Data shown START

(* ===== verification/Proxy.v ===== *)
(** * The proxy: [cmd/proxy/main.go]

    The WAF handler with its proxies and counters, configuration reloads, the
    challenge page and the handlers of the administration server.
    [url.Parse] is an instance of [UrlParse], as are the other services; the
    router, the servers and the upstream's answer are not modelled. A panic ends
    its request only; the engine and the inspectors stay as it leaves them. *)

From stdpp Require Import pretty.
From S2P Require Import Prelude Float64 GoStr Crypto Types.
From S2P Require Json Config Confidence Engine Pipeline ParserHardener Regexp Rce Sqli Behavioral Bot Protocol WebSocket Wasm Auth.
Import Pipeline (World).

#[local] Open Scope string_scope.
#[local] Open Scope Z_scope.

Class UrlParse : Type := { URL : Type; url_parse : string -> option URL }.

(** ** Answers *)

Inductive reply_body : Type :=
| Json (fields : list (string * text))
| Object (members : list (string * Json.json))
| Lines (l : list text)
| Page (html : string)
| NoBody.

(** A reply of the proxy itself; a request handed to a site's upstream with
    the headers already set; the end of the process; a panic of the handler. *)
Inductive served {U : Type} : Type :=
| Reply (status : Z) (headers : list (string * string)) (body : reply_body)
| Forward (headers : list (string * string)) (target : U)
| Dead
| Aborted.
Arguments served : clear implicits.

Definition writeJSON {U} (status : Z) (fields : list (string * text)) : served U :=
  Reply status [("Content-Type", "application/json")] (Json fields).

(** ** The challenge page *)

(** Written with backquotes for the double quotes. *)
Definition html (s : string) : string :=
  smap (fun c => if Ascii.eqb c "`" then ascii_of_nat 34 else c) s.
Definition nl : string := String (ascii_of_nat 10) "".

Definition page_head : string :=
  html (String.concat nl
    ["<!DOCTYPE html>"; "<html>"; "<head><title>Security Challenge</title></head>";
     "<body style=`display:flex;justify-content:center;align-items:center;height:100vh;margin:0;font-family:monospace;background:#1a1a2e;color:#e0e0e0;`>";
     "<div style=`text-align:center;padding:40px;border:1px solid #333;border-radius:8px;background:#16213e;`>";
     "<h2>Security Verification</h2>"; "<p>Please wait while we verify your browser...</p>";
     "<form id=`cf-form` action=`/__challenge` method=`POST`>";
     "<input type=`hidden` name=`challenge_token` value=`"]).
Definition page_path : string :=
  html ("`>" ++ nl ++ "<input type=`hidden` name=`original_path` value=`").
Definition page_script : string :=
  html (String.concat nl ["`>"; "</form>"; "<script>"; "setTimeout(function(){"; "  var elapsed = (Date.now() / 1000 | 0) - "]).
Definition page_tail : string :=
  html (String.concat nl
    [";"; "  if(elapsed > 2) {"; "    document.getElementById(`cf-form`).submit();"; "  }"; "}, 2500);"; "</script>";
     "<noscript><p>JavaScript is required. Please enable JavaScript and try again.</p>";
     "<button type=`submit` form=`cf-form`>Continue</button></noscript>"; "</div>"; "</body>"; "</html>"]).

Data shown END

▸ Task instructions
Could you transcribe the entries above word for word, from the line with "Definition page_script : string" down to the line with "if(elapsed > 2)", keeping both?

▸ Exercise result
Definition page_script : string :=
  html (String.concat nl ["`>"; "</form>"; "<script>"; "setTimeout(function(){"; "  var elapsed = (Date.now() / 1000 | 0) - "]).
Definition page_tail : string :=
  html (String.concat nl
    [";"; "  if(elapsed > 2) {"; "    document.getElementById(`cf-form`).submit();"; "  }"; "}, 2500);"; "</script>";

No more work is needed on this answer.